Laparoscopic TAH-BSO   Part I

 

 

Laparoscopic Hysterectomy-With and Without Salpingo-Oophorectomy (Technique Only)

Revolutionary advancements in endoscopy have dramatically changed the practice of gynecology. With the introduction of the newest generation of endoscopic instruments, we have become more proficient in laparoscopically assisted hysterectomies with bilateral salpingo-oophorectomies.

There is still controversy as to whether traditional vaginal hysterectomy is the better procedure compared with its laparoscopic counterpart. Our experience with laparoscopic hysterectomy demonstrated that the laparoscopic approach is superior in most patients with myomas, previous cesarean sections, undiagnosed endometriosis, chronic pelvic inflammatory disease and unexpected intestinal pathology.

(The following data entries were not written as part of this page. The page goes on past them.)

(* ===== verification/Lookup.v ===== *)
(** * Looking records up by name: [resolve_records] of [src/icloud/photos/album.rs]

    Pending rows are asked about in batches of a hundred requests; the answers
    of a batch are read record by record, and the requests of one durable
    identity are merged conservatively.

    Parameter: one [records/lookup] request of an album, with its retries. *)
From S2P Require Import Prelude RustStr Types StateTypes Cloudkit Delta Asset Source Hydrate.

Definition RECORD_LOOKUP_BATCH_SIZE : nat := 100.

Inductive ProviderLookupError :=
| Authentication (status : Z) (message : str)
| RateLimited (status : Z) (message : str)
| Request (message : str)
| Malformed (message : str).

Definition ProviderLookupError_to_string (e : ProviderLookupError) : str :=
  match e with
  | Authentication status message => lit "provider authentication failed with HTTP " ++ show_u64 status ++ lit ": " ++ message
  | RateLimited status message => lit "provider record lookup was rate limited with HTTP " ++ show_u64 status ++ lit ": " ++ message
  | Request message => lit "provider record lookup request failed: " ++ message
  | Malformed message => lit "provider record lookup response was malformed: " ++ message
  end.

(** A failed request: the message, and the status of an [HttpStatusError]. *)
Record PostError := { pe_message : str; pe_http_status : option Z }.

Definition classify_provider_lookup_error (e : PostError) : ProviderLookupError :=
  match pe_http_status e with
  | None => Request (pe_message e)
  | Some status =>
      if memb status [401; 403; 421] then Authentication status (pe_message e)
      else if memb status [429; 503] then RateLimited status (pe_message e)
      else Request (pe_message e)
  end.
Definition failure (e : ProviderLookupError) : RecordResolution := TransientFailure (ProviderLookupError_to_string e).

Definition MalformedRequiredAssetField_to_string (e : MalformedRequiredAssetField) : str :=
  match e with
  | MasterRecordName => lit "CPLMaster recordName is missing or blank"
  | AssetRecordName => lit "CPLAsset recordName is missing or blank"
  | AssetDate => lit "CPLAsset assetDate is missing or invalid"
  end.

(** ** Evidence *)

Inductive ResolutionEvidence := EChildDeleted | EInconclusive | EMasterPresent | EAssetPresent | EMasterDeleted | EPresent.
Definition evidence_rank (e : ResolutionEvidence) : Z :=
  match e with EChildDeleted => 0 | EInconclusive => 1 | EMasterPresent => 2 | EAssetPresent => 3 | EMasterDeleted => 4 | EPresent => 5 end.

Definition resolution_evidence (r : RecordResolution) : ResolutionEvidence :=
  match r with
  | Present _ => EPresent
  | AssetPresent _ => EAssetPresent
  | MasterPresent => EMasterPresent
  | Deleted _ true => EMasterDeleted
  | Unknown | TransientFailure _ => EInconclusive
  | Deleted _ false => EChildDeleted
  end.

Definition merge_record_resolution (existing incoming : RecordResolution) : RecordResolution :=
  if evidence_rank (resolution_evidence existing) <? evidence_rank (resolution_evidence incoming) then incoming else existing.

(** The results in the order their identities were first seen. *)
Fixpoint group_result (state_id : str) (r : RecordResolution) (grouped : list (str * RecordResolution)) : list (str * RecordResolution) :=
  match grouped with
  | [] => [(state_id, r)]
  | (id, existing) :: grouped =>
      if str_eqb id state_id then (id, merge_record_resolution existing r) :: grouped
      else (id, existing) :: group_result state_id r grouped
  end.
Definition group_results (results : list (str * RecordResolution)) : list (str * RecordResolution) :=
  foldl (λ grouped ir, group_result ir.1 ir.2 grouped) [] results.

(** [slice::chunks]. *)
Fixpoint chunks_go {A} (fuel n : nat) (l : list A) : list (list A) :=
  match fuel, l with
  | S fuel, _ :: _ => take n l :: chunks_go fuel n (drop n l)
  | _, _ => []
  end.
Definition chunks {A} (n : nat) (l : list A) : list (list A) := chunks_go (length l) n l.

Section Lookup.
Context `{AssetEnv, StateEnv} {St : Type}.
(** One request for the records of these names: the response, and how often the
    provider answered that it limits the rate. *)
Context (post : list str → St → St * result PostError (Value * Z)).

(** ** One batch *)

Definition request_names (r : RecordLookupRequest) : list str :=
  rl_master_record_name r :: match rl_asset_record_name r with Some name => [name] | None => [] end.
(** Each name once, in the order of the requests. *)
Definition record_names (batch : list RecordLookupRequest) : list str :=
  foldl (λ names name, if memb name names then names else names ++ [name]) [] (batch ≫= request_names).

Definition value_name (record : Value) : option str := get record (lit "recordName") ≫= as_str.
(** The last record of a name. *)
Definition by_name (records : list Value) (name : str) : option Value :=
  findb (λ r, bool_decide (value_name r = Some name)) (rev records).

Definition explicit_not_found (record : option Value) : bool :=
  match record ≫= (λ r, get r (lit "serverErrorCode") ≫= as_str) with
  | Some code => str_eqb code (lit "UNKNOWN_ITEM") || str_eqb code (lit "NOT_FOUND")
  | None => false
  end.
Definition tombstoned (record : option Value) : bool := bool_decide (record ≫= (λ r, get r (lit "deleted") ≫= as_bool) = Some true).

(** [DateTime::from_timestamp_millis] of [fields.deletedDate.value]. *)
Definition deleted_date (record : Value) : option Z :=
  ms ← get record (lit "fields") ≫= (λ f, get2 f (lit "deletedDate") (lit "value") ≫= as_i64);
  if timestamp_millis_ok ms then Some (ms * 1000000) else None.

Definition is_type (r : CkRecord) (t : string) : bool := str_eqb (rec_type r) (lit t).

(** A pair of live records. *)
Definition live_pair (request : RecordLookupRequest) (master asset : CkRecord) : RecordResolution :=
  match try_from_records master asset Downloadable with
  | Ok a =>
      let photo := photo_asset a in
      Present (if str_eqb (rl_state_id request) (rl_master_record_name request) then photo
               else set_state_record_name (rl_state_id request) photo)
  | Err error => failure (Malformed (MalformedRequiredAssetField_to_string error))
  end.

Definition resolve_live (request : RecordLookupRequest) (master : Value) (asset : option Value) : RecordResolution :=
  match record_from_value master, asset with
  | Some master, Some asset =>
      match record_from_value asset with
      | Some asset => if is_type master "CPLMaster" && is_type asset "CPLAsset" then live_pair request master asset else Unknown
      | None => Unknown
      end
  | Some record, None =>
      if bool_decide (rl_asset_record_name request = None) && is_type record "CPLMaster" then MasterPresent
      else if rl_for_asset request && is_type record "CPLAsset" then
        match master_ref record with Some master => AssetPresent master | None => Unknown end
      else Unknown
  | None, _ => Unknown
  end.

Definition resolve_one (records : list Value) (request : RecordLookupRequest) : RecordResolution :=
  let master := by_name records (rl_master_record_name request) in
  let asset := rl_asset_record_name request ≫= by_name records in
  let primary_deleted := explicit_not_found master || tombstoned master in
  let asset_deleted := explicit_not_found asset || tombstoned asset in
  if primary_deleted || asset_deleted then
    Deleted (match master ≫= deleted_date with Some d => Some d | None => asset ≫= deleted_date end)
      (primary_deleted && negb (rl_for_asset request))
  else
    match master with
    | Some master => resolve_live request master asset
    | None => Unknown
    end.

Definition resolve_batch (batch : list RecordLookupRequest) (s : St) : St * list (str * RecordResolution) * Z :=
  let all r := (λ request, (rl_state_id request, r)) <$> batch in
  match post (record_names batch) s with
  | (s, Err error) => (s, all (failure (classify_provider_lookup_error error)), 0)
  | (s, Ok (response, observations)) =>
      match get response (lit "records") ≫= as_array with
      | None => (s, all (failure (Malformed (lit "missing records array"))), observations)
      | Some records => (s, (λ request, (rl_state_id request, resolve_one records request)) <$> batch, observations)
      end
  end.

Fixpoint resolve_batches (batches : list (list RecordLookupRequest)) (s : St) : St * list (str * RecordResolution) * Z :=
  match batches with
  | [] => (s, [], 0)
  | batch :: batches =>
      let '(s, results, n) := resolve_batch batch s in
      let '(s, rest, m) := resolve_batches batches s in
      (s, results ++ rest, saturating_add USIZE_MAX n m)
  end.

Definition is_settled (r : RecordResolution) : bool := match r with Present _ | Deleted _ _ => true | _ => false end.

Definition resolve_records (requests : list RecordLookupRequest) (s : St) : St * RecordResolutionBatch * Z :=
  let '(s, results, observations) := resolve_batches (chunks RECORD_LOOKUP_BATCH_SIZE requests) s in
  let grouped := group_results results in
  (s, {| rb_results := grouped; rb_complete := forallb (λ ir : str * RecordResolution, is_settled ir.2) grouped |}, observations).
End Lookup.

The greatest advantage of a laparoscopic hysterectomy is the significant reduction in postoperative pain, discomfort and the shorter recovery period. Compared to traditional open surgical procedures, laparoscopic hysterectomy has reduced the hospital stay and cost by 50%. The patient can return to work after 3 weeks versus 6 weeks. For these reasons, it is anticipated that laparoscopic hysterectomy will become the standard rather than the exception within 5 years.

INSTRUMENTS
1 VERSAPORT* 11-5 mm Trocar
2 VERSAPORT* 12-5 mm Trocars
1 Kronner Manipujector Uterine Manipulator-Injector
1 ENDO SHEARS* 5mm Instrument with Unipolar Cautery
1 ENDO BABCOCK* 10mm Clamp
1 ENDO DISSECT* 5mm Instrument with Unipolar Cautery or Roticulator Endo Dissect 5 mm Instrument with Unipolar Cautery
1 Multifire ENDO GIA* 30 Stapler 12 mm with 3.5 regular and 2.5 vascular Disposable Loading Units or Multifire ENDO GIA* II 12 with equivalent cartridges.
1 Multifire ENDO HERNIA* Stapler
1 ENDO CLIP* ML 10 mm Applier with Medium-Large TITANIUM Clips
1 Valleylab Electrocautery Hock with hand switch and suction irrigation 5 mm
1 Storz 45cm Grasper

Note: The telescope used in these cases is a Storz straightforward telescope 0 with parallel eyepiece and 5mm instrument channel. A Storz Video system is used. All patients are given Toradol (Roche Pharmaceuticals) 30mg IM and Cefizox (Fujisawa USA) 2 Gm IV during the induction phase.

THE PROCEDURE

Operating Room Setup

Trocar Placement

The Technique

The patient is placed in lithotomy position with Allen universal stirrups. A Kronner Manipujector is inserted. The abdomen and perineum are prepped in the usual manner.

The pneumoperitoneum is created. The trocars are inserted. The intraabdominal cavity is visualized. Using the uterine manipulator, the uterus and adnexa are moved, and all aspects of the internal genitalia are exposed and examined.

If intraabdominal adhesions are present, an enterolysis will be performed using the ENDO SHEARS* and ENDO DISSECT* instruments connected to the electrocautery.

The ovary is grasped at its ligament and elevated with an ENDO DISSECT* instrument. The infundibulopelvic ligament is identified and spread. A Multifire ENDO GIA* 30 instrument is inserted via the ipsilateral 12mm trocar site and closed on the triple pedicle, which includes the round ligament, the fallopian tube and the ovarian ligament. The Multifire ENDO GIA* 30 stapler is fired and the triple pedicle transected. The tubo-ovarian complex will be separated from the uterus. If this maneuver is not done, the tubo-ovarian complex will constantly drop into the operating field. Another application of the Multifire ENDO GIA* 30 instrument will be needed to continue this dissection on the parametria.

The same procedure is repeated on the other side.